A four-time All-American, Miller led USC to national titles in her freshman and sophomore seasons, then went gunning for a three-peat in 1984-85. What could the Bruins possibly do against the most dominant women’s player of the era?

They answered with the greatest female athlete of the 20th Century.

Though Jackie Joyner-Kersee is now famous for winning three gold medals in the Olympics -- a star in the heptathlon and the long jump -- back then she was just Jackie Joyner, a starting forward at UCLA.

Joyner was part of a 1-3-1 zone defense that coach Billie Moore employed to blanket Miller. When the teams met in early February, the USC star scored only two points in the first half and ended up shooting 32% as the Bruins won.

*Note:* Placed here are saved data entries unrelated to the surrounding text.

Lemma file_content_ext h (d d' : D) :
  direct_file h -> (forall s, s ∈ direct_sectors h -> sd_sector d' s = sd_sector d s) ->
  file_content h d' = file_content h d.
Proof.
  intros Hh Hs. unfold file_content. rewrite !file_sectors_direct by done.
  f_equal. by apply sectors_data_ext.
Qed.

Lemma owned_ext h (d d' : D) :
  (forall s, s ∈ index_sectors h -> sd_sector d' s = sd_sector d s) ->
  owned_sectors h d' = owned_sectors h d.
Proof.
  intros Hs. unfold owned_sectors. cut (file_sectors h d' = file_sectors h d); [by intros ->|].
  unfold file_sectors, index_sectors in *. destruct (needs_index _); [|done].
  rewrite Hs; [done|left].
Qed.

Lemma file_owned_ext (d d' : D) s :
  (forall x, x ∈ file_owned d s -> sd_sector d' x = sd_sector d x) ->
  file_owned d' s = file_owned d s /\ file_hdr d' s = file_hdr d s.
Proof.
  intros Hx. assert (Hh : file_hdr d' s = file_hdr d s) by (unfold file_hdr; rewrite Hx; [done|left]).
  split; [|done]. unfold file_owned. rewrite Hh. f_equal. apply owned_ext.
  intros x Hi. apply Hx. right. rewrite owned_perm, elem_of_app. by right.
Qed.

Lemma user_sectors_ext (d d' : D) ss :
  (forall x, x ∈ user_sectors d ss -> sd_sector d' x = sd_sector d x) ->
  user_sectors d' ss = user_sectors d ss.
Proof.
  intros Hx. unfold user_sectors in *. induction ss as [|s ss IH]; [done|].
  rewrite bind_cons in Hx |- *. rewrite bind_cons, IH by set_solver.
  destruct (file_owned_ext d d' s) as [-> _]; [set_solver|done].
Qed.

(** A read-only step keeps the invariant. *)
Lemma inv_same fs (d d' : D) bm t :
  fs_inv fs d bm t -> sd_valid d' -> same_sectors d d' -> fs_inv fs d' bm t.
Proof.
  intros Hinv Hd' Hs. pose proof (inv_valid _ _ _ _ Hinv) as Hv. rewrite Forall_forall in Hv.
  assert (Hx : forall x, x ∈ all_sectors fs d t -> sd_sector d' x = sd_sector d x) by auto.
  assert (Hall : all_sectors fs d' t = all_sectors fs d t).
  { unfold all_sectors in *. f_equal. apply user_sectors_ext. intros x Hin. apply Hx, elem_of_app. by right. }
  destruct Hinv as [Hm Hdir [Hmc Hmn] [Hdc Hdn] Hbm Hwf Hlen Hboot Hnd Hfree _ Hh].
  pose proof Hm as (_ & Hm2 & _). pose proof Hdir as (_ & Hd2 & _).
  constructor; try done.
  - by apply (file_ok_valid _ d).
  - by apply (file_ok_valid _ d).
  - split; [|done]. by rewrite (file_content_same _ d d').
  - split; [|done]. by rewrite (file_content_same _ d d').
  - unfold file_hdr in *. by rewrite !Hs.
  - by rewrite Hall.
  - by rewrite Hall.
  - rewrite Hall. by apply Forall_forall.
  - intros s Hin. unfold file_hdr. rewrite Hs; [by apply Hh|].
    apply Hv. unfold all_sectors, user_sectors. rewrite elem_of_app, list_elem_of_bind. right.
    exists s. split; [left|done].
Qed.

Lemma inv_disjoint fs (d : D) bm t :
  fs_inv fs d bm t ->
  NoDup (sys_sectors fs) /\ NoDup (user_sectors d (dir_alist t).*2)
  /\ forall s, s ∈ sys_sectors fs -> s ∉ user_sectors d (dir_alist t).*2.
Proof.
  intros Hinv. pose proof (inv_nodup _ _ _ _ Hinv) as Hnd. unfold all_sectors in Hnd.
  apply NoDup_app in Hnd as (? & ? & ?). auto.
Qed.

(** The name table as a list, after the abstract map changed. *)
Lemma dir_alist_insert t t' k s :
  dir_wf t -> dir_wf t' -> dir_map t !! k = None -> dir_map t' = <[k := s]> (dir_map t) ->
  dir_alist t' ≡ₚ (k, s) :: dir_alist t.
Proof.
  intros [_ Hnd] [_ Hnd'] Hk Heq.
  rewrite <-(map_to_list_to_map (M := gmap (list Z)) _ Hnd').
  change (list_to_map (dir_alist t')) with (dir_map t'). rewrite Heq, map_to_list_insert by done.
  f_equiv. by apply map_to_list_to_map.
Qed.

Lemma dir_alist_delete t t' k s :
  dir_wf t -> dir_wf t' -> dir_map t !! k = Some s -> dir_map t' = delete k (dir_map t) ->
  dir_alist t ≡ₚ (k, s) :: dir_alist t'.
Proof.
  intros Hwf Hwf' Hk Heq. apply dir_alist_insert; [done|done|by rewrite Heq, lookup_delete_eq|].
  rewrite Heq, insert_delete_id; done.
Qed.
(** Interrupt handlers: the timer, or a device whose completion does [V]. *)
Inductive handler := HTimer (randomize : bool) | HDevice (s : nat).

Definition maxThreadsCount : nat := 128.
Definition TimerSlice : Z := 20.

Record Kernel := mkKernel {
  k_hw : Hardware handler;
  k_threads : gmap tid Thread;
  k_current : tid;
  k_ready : list (Z * tid);
  k_lastSwitchTick : Z;
  k_tbd : option tid;                 (* threadToBeDestroyed *)
  k_threadIds : list Z;
  k_sems : list Semaphore;
  k_locks : list Lock;
  k_conds : list Condition;
  k_slists : list SynchList;
  k_randoms : list N;                 (* what Random() will return *)
  k_prio : bool                       (* SCHED_PRIORITY *)
}.

(** What the outside can observe. *)
Inductive event :=
  | EvP (s : sem_ref) (t : tid) | EvV (s : sem_ref)
  | EvAcquire (l : nat) (t : tid) | EvRelease (l : nat) (t : tid)
  | EvAppended (q : nat) (item : Z) | EvRemoved (q : nat) (item : Z).

(** ** Updates *)

Definition k_set_hw (h : Hardware handler) (k : Kernel) : Kernel :=
  mkKernel h (k_threads k) (k_current k) (k_ready k) (k_lastSwitchTick k) (k_tbd k) (k_threadIds k)
    (k_sems k) (k_locks k) (k_conds k) (k_slists k) (k_randoms k) (k_prio k).
Definition k_set_threads (ths : gmap tid Thread) (k : Kernel) : Kernel :=
  mkKernel (k_hw k) ths (k_current k) (k_ready k) (k_lastSwitchTick k) (k_tbd k) (k_threadIds k)
    (k_sems k) (k_locks k) (k_conds k) (k_slists k) (k_randoms k) (k_prio k).
Definition k_set_current (t : tid) (k : Kernel) : Kernel :=
  mkKernel (k_hw k) (k_threads k) t (k_ready k) (k_lastSwitchTick k) (k_tbd k) (k_threadIds k)
    (k_sems k) (k_locks k) (k_conds k) (k_slists k) (k_randoms k) (k_prio k).
Definition k_set_ready (r : list (Z * tid)) (k : Kernel) : Kernel :=
  mkKernel (k_hw k) (k_threads k) (k_current k) r (k_lastSwitchTick k) (k_tbd k) (k_threadIds k)
    (k_sems k) (k_locks k) (k_conds k) (k_slists k) (k_randoms k) (k_prio k).
Definition k_set_switch (z : Z) (k : Kernel) : Kernel :=
  mkKernel (k_hw k) (k_threads k) (k_current k) (k_ready k) z (k_tbd k) (k_threadIds k)
    (k_sems k) (k_locks k) (k_conds k) (k_slists k) (k_randoms k) (k_prio k).
Definition k_set_tbd (o : option tid) (k : Kernel) : Kernel :=
  mkKernel (k_hw k) (k_threads k) (k_current k) (k_ready k) (k_lastSwitchTick k) o (k_threadIds k)
    (k_sems k) (k_locks k) (k_conds k) (k_slists k) (k_randoms k) (k_prio k).
Definition k_set_ids (ids : list Z) (k : Kernel) : Kernel :=
  mkKernel (k_hw k) (k_threads k) (k_current k) (k_ready k) (k_lastSwitchTick k) (k_tbd k) ids
    (k_sems k) (k_locks k) (k_conds k) (k_slists k) (k_randoms k) (k_prio k).
Definition k_set_sems (l : list Semaphore) (k : Kernel) : Kernel :=
  mkKernel (k_hw k) (k_threads k) (k_current k) (k_ready k) (k_lastSwitchTick k) (k_tbd k) (k_threadIds k)
    l (k_locks k) (k_conds k) (k_slists k) (k_randoms k) (k_prio k).
Definition k_set_locks (l : list Lock) (k : Kernel) : Kernel :=
  mkKernel (k_hw k) (k_threads k) (k_current k) (k_ready k) (k_lastSwitchTick k) (k_tbd k) (k_threadIds k)
    (k_sems k) l (k_conds k) (k_slists k) (k_randoms k) (k_prio k).
Definition k_set_conds (l : list Condition) (k : Kernel) : Kernel :=
  mkKernel (k_hw k) (k_threads k) (k_current k) (k_ready k) (k_lastSwitchTick k) (k_tbd k) (k_threadIds k)
    (k_sems k) (k_locks k) l (k_slists k) (k_randoms k) (k_prio k).
Definition k_set_slists (l : list SynchList) (k : Kernel) : Kernel :=
  mkKernel (k_hw k) (k_threads k) (k_current k) (k_ready k) (k_lastSwitchTick k) (k_tbd k) (k_threadIds k)
    (k_sems k) (k_locks k) (k_conds k) l (k_randoms k) (k_prio k).
Definition k_set_randoms (l : list N) (k : Kernel) : Kernel :=
  mkKernel (k_hw k) (k_threads k) (k_current k) (k_ready k) (k_lastSwitchTick k) (k_tbd k) (k_threadIds k)
    (k_sems k) (k_locks k) (k_conds k) (k_slists k) l (k_prio k).

Definition thread (k : Kernel) (t : tid) : result Thread := deref (k_threads k !! t).

Definition set_thread (t : tid) (th : Thread) (k : Kernel) : Kernel :=
  k_set_threads (<[t := th]> (k_threads k)) k.

Definition set_status (t : tid) (st : ThreadStatus) (k : Kernel) : result Kernel :=
  th ← thread k t;
  Ok (set_thread t (mkThread st (th_threadId th) (th_priority th) (th_stack th)) k).

Definition set_stack (t : tid) (fs : list frame) (k : Kernel) : result Kernel :=
  th ← thread k t;
  Ok (set_thread t (mkThread (th_status th) (th_threadId th) (th_priority th) fs) k).

(** A call leaves the caller's frames on the stack of the current thread. *)
Definition push (fs : list frame) (k : Kernel) : result Kernel :=
  th ← thread k (k_current k);
  set_stack (k_current k) (fs ++ th_stack th) k.

Definition level (k : Kernel) : IntStatus := hw_level (k_hw k).

Definition get_sem (r : sem_ref) (k : Kernel) : result Semaphore :=
  match r with
  | SUser s => deref (k_sems k !! s)
  | SLock l => lk ← deref (k_locks k !! l); Ok (lk_sem lk)
  end.

Definition set_sem (r : sem_ref) (sm : Semaphore) (k : Kernel) : result Kernel :=
  match r with
  | SUser s => Ok (k_set_sems (<[s := sm]> (k_sems k)) k)
  | SLock l => lk ← deref (k_locks k !! l);
               Ok (k_set_locks (<[l := mkLock sm (lk_owner lk)]> (k_locks k)) k)
  end.

(** ** scheduler.cc *)

Definition Scheduler_ReadyToRun (t : tid) (k : Kernel) : result Kernel :=
  k ← set_status t READY k;
  th ← thread k t;
  Ok (k_set_ready (if k_prio k then sl_SortedInsert t (th_priority th) (k_ready k)
                   else sl_Append t (k_ready k)) k).

Definition Scheduler_FindNextToRun (bySleep : bool) (k : Kernel) : result (option tid * Kernel) :=
  let ticks := systemTicks (hw_stats (k_hw k)) in
  if bySleep then
    let k := k_set_switch ticks k in
    match sl_SortedRemove (k_ready k) with
    | None => Ok (None, k)
    | Some ((_, next), rest) => Ok (Some next, k_set_ready rest k)
    end
  else if sl_IsEmpty (k_ready k) then Ok (None, k)
  else
    match sl_SortedRemove (k_ready k) with
    | None => Ok (None, k)
    | Some ((_, next), rest) =>
        if k_prio k then
          n ← thread k next;
          c ← thread k (k_current k);
          if th_priority n <? th_priority c
          then Ok (Some next, k_set_ready rest (k_set_switch ticks k))
          else Ok (None, k_set_ready (sl_SortedInsert next (th_priority n) rest) k)
        else Ok (Some next, k_set_ready rest (k_set_switch ticks k))
    end.

(** [Scheduler::Run] up to [SWITCH]: the old thread resumes at [FRun].  The test for an overflow
    of the stack of the old thread, [CheckOverflow], is modelled with the stacks in Switch.v. *)
Definition Scheduler_Run (next : tid) (k : Kernel) : result Kernel :=
  k ← push [FRun] k;
  set_status next RUNNING (k_set_current next k).

(** [Thread::~Thread]. *)
Definition Thread_delete (t : tid) (k : Kernel) : result Kernel :=
  th ← thread k t;
  let k := k_set_ids (<[Z.to_nat (th_threadId th) := 0]> (k_threadIds k)) k in
  ASSERT (bool_decide (t <> k_current k)) ;;
  Ok (k_set_threads (delete t (k_threads k)) k).

(** [Scheduler::Run] behind [SWITCH]. *)
Definition Scheduler_Run_done (k : Kernel) : result Kernel :=
  match k_tbd k with
  | Some t => k ← Thread_delete t k; Ok (k_set_tbd None k)
  | None => Ok k
  end.

(** ** Semaphore::V, and the interrupt handlers *)

Definition Semaphore_V_body (r : sem_ref) (k : Kernel) : result Kernel :=
  sm ← get_sem r k;
  k ← match sl_SortedRemove (sem_queue sm) with
      | Some ((_, t), q) => k ← set_sem r (mkSem (sem_value sm) q) k; Scheduler_ReadyToRun t k
      | None => Ok k
      end;
  sm ← get_sem r k;
  set_sem r (mkSem (i32 (sem_value sm + 1)) (sem_queue sm)) k.

Definition Random (k : Kernel) : Z * Kernel :=
  match k_randoms k with
  | [] => (0, k)
  | r :: rs => (Z.of_N r, k_set_randoms rs k)
  end.

Definition Timer_TimeOfNextInterrupt (randomize : bool) (k : Kernel) : Z * Kernel :=
  if randomize then let '(r, k) := Random k in (1 + r `rem` (TimerTicks * 2), k)
  else (TimerTicks, k).

Definition TimerInterruptHandler (k : Kernel) : result Kernel :=
  if decide (hw_status (k_hw k) <> IdleMode)
  then hw ← Interrupt_YieldOnReturn (k_hw k); Ok (k_set_hw hw k)
  else Ok k.

Definition Timer_TimerExpired (randomize : bool) (k : Kernel) : result Kernel :=
  let '(delay, k) := Timer_TimeOfNextInterrupt randomize k in
  hw ← Interrupt_Schedule (HTimer randomize) delay TimerInt (k_hw k);
  TimerInterruptHandler (k_set_hw hw k).

(** The call of the handler of an interrupt; [V] in a handler runs with interrupts off. *)
Definition call_handler (h : handler) (k : Kernel) : result (Kernel * list event) :=
  match h with
  | HTimer randomize => k ← Timer_TimerExpired randomize k; Ok (k, [])
  | HDevice s => k ← Semaphore_V_body (SUser s) k; Ok (k, [EvV (SUser s)])
  end.

(** [Interrupt::CheckIfDue]: whether a handler ran. *)
Definition Interrupt_CheckIfDue (advanceClock : bool) (k : Kernel) : result (bool * Kernel * list event) :=
  let old := hw_status (k_hw k) in
  '(fire, hw) ← CheckIfDue_pick advanceClock (k_hw k);
  let k := k_set_hw hw k in
  match fire with
  | None => Ok (false, k, [])
  | Some p =>
      '(k, evs) ← call_handler (pi_handler p) k;
      Ok (true, k_set_hw (CheckIfDue_done old (k_hw k)) k, evs)
  end.

(** [while (CheckIfDue(FALSE)) ;] *)
Fixpoint check_loop (fuel : nat) (k : Kernel) : result (Kernel * list event) :=
  match fuel with
  | O => Err OutOfFuel
  | S fuel =>
      '(b, k, evs) ← Interrupt_CheckIfDue false k;
      if (b : bool) then '(k, evs') ← check_loop fuel k; Ok (k, evs ++ evs') else Ok (k, evs)
  end.

(** Every round removes a due interrupt, and handlers add none that is due. *)
Definition loop_fuel (k : Kernel) : nat := S (length (hw_pending (k_hw k))).

(** ** thread.cc and the rest of interrupt.cc *)

(** [Thread::Yield] up to [SWITCH]; the final [SetLevel(oldLevel)] waits in the frame, also
    when no other thread is to run. *)
Definition Thread_Yield (k : Kernel) : result Kernel :=
  let oldLevel := level k in
  let k := k_set_hw (Interrupt_ChangeLevel IntOff (k_hw k)) k in
  '(next, k) ← Scheduler_FindNextToRun false k;
  k ← push [FYield oldLevel] k;
  match next with
  | Some next => k ← Scheduler_ReadyToRun (k_current k) k; Scheduler_Run next k
  | None => Ok k
  end.

(** [Interrupt::OneTick]; [level k] is [IntOn]. *)
Definition Interrupt_OneTick (k : Kernel) : result (Kernel * list event) :=
  let old := hw_status (k_hw k) in
  let k := k_set_hw (advance_time (k_hw k)) k in
  let k := k_set_hw (Interrupt_ChangeLevel IntOff (k_hw k)) k in
  '(k, evs) ← check_loop (loop_fuel k) k;
  let k := k_set_hw (Interrupt_ChangeLevel IntOn (k_hw k)) k in
  if hw_yieldOnReturn (k_hw k) then
    let k := k_set_hw (hw_set_status SystemMode (hw_set_yield false (k_hw k))) k in
    k ← push [FOneTick old] k;
    k ← Thread_Yield k;
    Ok (k, evs)
  else Ok (k, evs).

(** [Interrupt::SetLevel]; the old level is the caller's [level k]. *)
Definition Interrupt_SetLevel (now : IntStatus) (k : Kernel) : result (Kernel * list event) :=
  let old := level k in
  ASSERT (bool_decide (now = IntOff) || negb (hw_inHandler (k_hw k))) ;;
  let k := k_set_hw (Interrupt_ChangeLevel now (k_hw k)) k in
  if decide (now = IntOn /\ old = IntOff) then Interrupt_OneTick k else Ok (k, []).

(** [SetLevel(IntOff)]: no time passes. *)
Definition disable (k : Kernel) : Kernel := k_set_hw (Interrupt_ChangeLevel IntOff (k_hw k)) k.

Inductive outcome := Running (k : Kernel) | Halted (k : Kernel).

(** [Interrupt::Idle] *)
Definition Interrupt_Idle (k : Kernel) : result (outcome * list event) :=
  let k := k_set_hw (hw_set_status IdleMode (k_hw k)) k in
  '(b, k, evs) ← Interrupt_CheckIfDue true k;
  if (b : bool) then
    '(k, evs') ← check_loop (loop_fuel k) k;
    Ok (Running (k_set_hw (hw_set_status SystemMode (hw_set_yield false (k_hw k))) k), evs ++ evs')
  else Ok (Halted k, evs).

(** [Thread::Sleep] up to its loop. *)
Definition Thread_Sleep (k : Kernel) : result Kernel :=
  ASSERT (bool_decide (level k = IntOff)) ;;
  k ← set_status (k_current k) BLOCKED k;
  push [FSleep] k.

(** One round of the loop of [Sleep]. *)
Definition Sleep_loop (k : Kernel) : result (outcome * list event) :=
  '(next, k) ← Scheduler_FindNextToRun true k;
  match next with
  | Some next => k ← Scheduler_Run next k; Ok (Running k, [])
  | None => k ← push [FSleep] k; Interrupt_Idle k
  end.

Some considered the upset a fluke, but UCLA came back a month later and, with the same kind of defensive effort, scored another victory to become the only team to sweep the Trojans with Miller on the roster.

‘A horrible day’

Chris Lewis grew up in Westwood with a father who went to UCLA and a mother who went to USC. The annual football showdown made for a touchy weekend at home.

“If UCLA won, my mom was always angry for a week,” he said. “If USC won, dad was only mad for a day, so we rooted for USC.”

Fast-forward to the spring of 1976. Lewis and his teammates on the USC tennis squad held a slim lead over UCLA in the NCAA championships. All the Trojans needed was a victory by Lewis and Bruce Manson in doubles.

That year, UCLA had the better team but was playing without injured star Brian Teacher.

“We were pretty confident we could win,” Lewis said.

It wasn’t even close.

UCLA’s Peter Fleming and Ferdi Taygan crushed the USC duo, 6-0, 6-2, 6-4, with seemingly every shot going their way. The teams ended up sharing the title.

To Lewis, it seemed like a defeat.

“Complete disappointment,” he said. “That was a horrible day.”

One more thing: There was a coin flip to see who got to bring the trophy home. UCLA won.

A life lesson

On that cool spring day in 1971, Edmonson realized he and his Bruins teammates were in trouble when USC’s Willie Deckard blew past UCLA star Wayne Collett in an early relay.

“In those days, you didn’t go by Collett like that,” he said. “The crowd went wild.”

It was the start of a big day for Deckard, who won the 100-yard dash in 9.2 seconds and the 220 in 20.2, both times falling just short of world records.

“I was surprised,” Deckard now says. “But a meet like that, it brings out the best in everybody.”

The Trojans racked up more points when Edesel Garrison held off John Smith in the 440 and Henry Hines outdistanced James McAlister in the long jump. Hines later recorded a lifetime best to take second in the triple jump, not his usual event.

“It’s just a lark,” he said.

That lark secured a 75-70 victory for USC and completed Edmonson’s introduction to a rivalry that would later hit close to home with his wife, Barbara, coaching at USC and two daughters running track there.

“You can imagine what goes on in my household,” he said.

All these years later, the kid from Oakland fully appreciates what can happen when the Trojans and Bruins come together.

The “Miracle of Sawtelle Field” for UCLA’s baseball team in 1976. USC’s 1980 upset win in men’s volleyball. The Bruins’ last-second championship victory in women’s water polo three years ago.

“I don’t care if it’s swimming, soccer, whatever -- the rivalry is there,” Edmonson said. “You just get caught up in it.”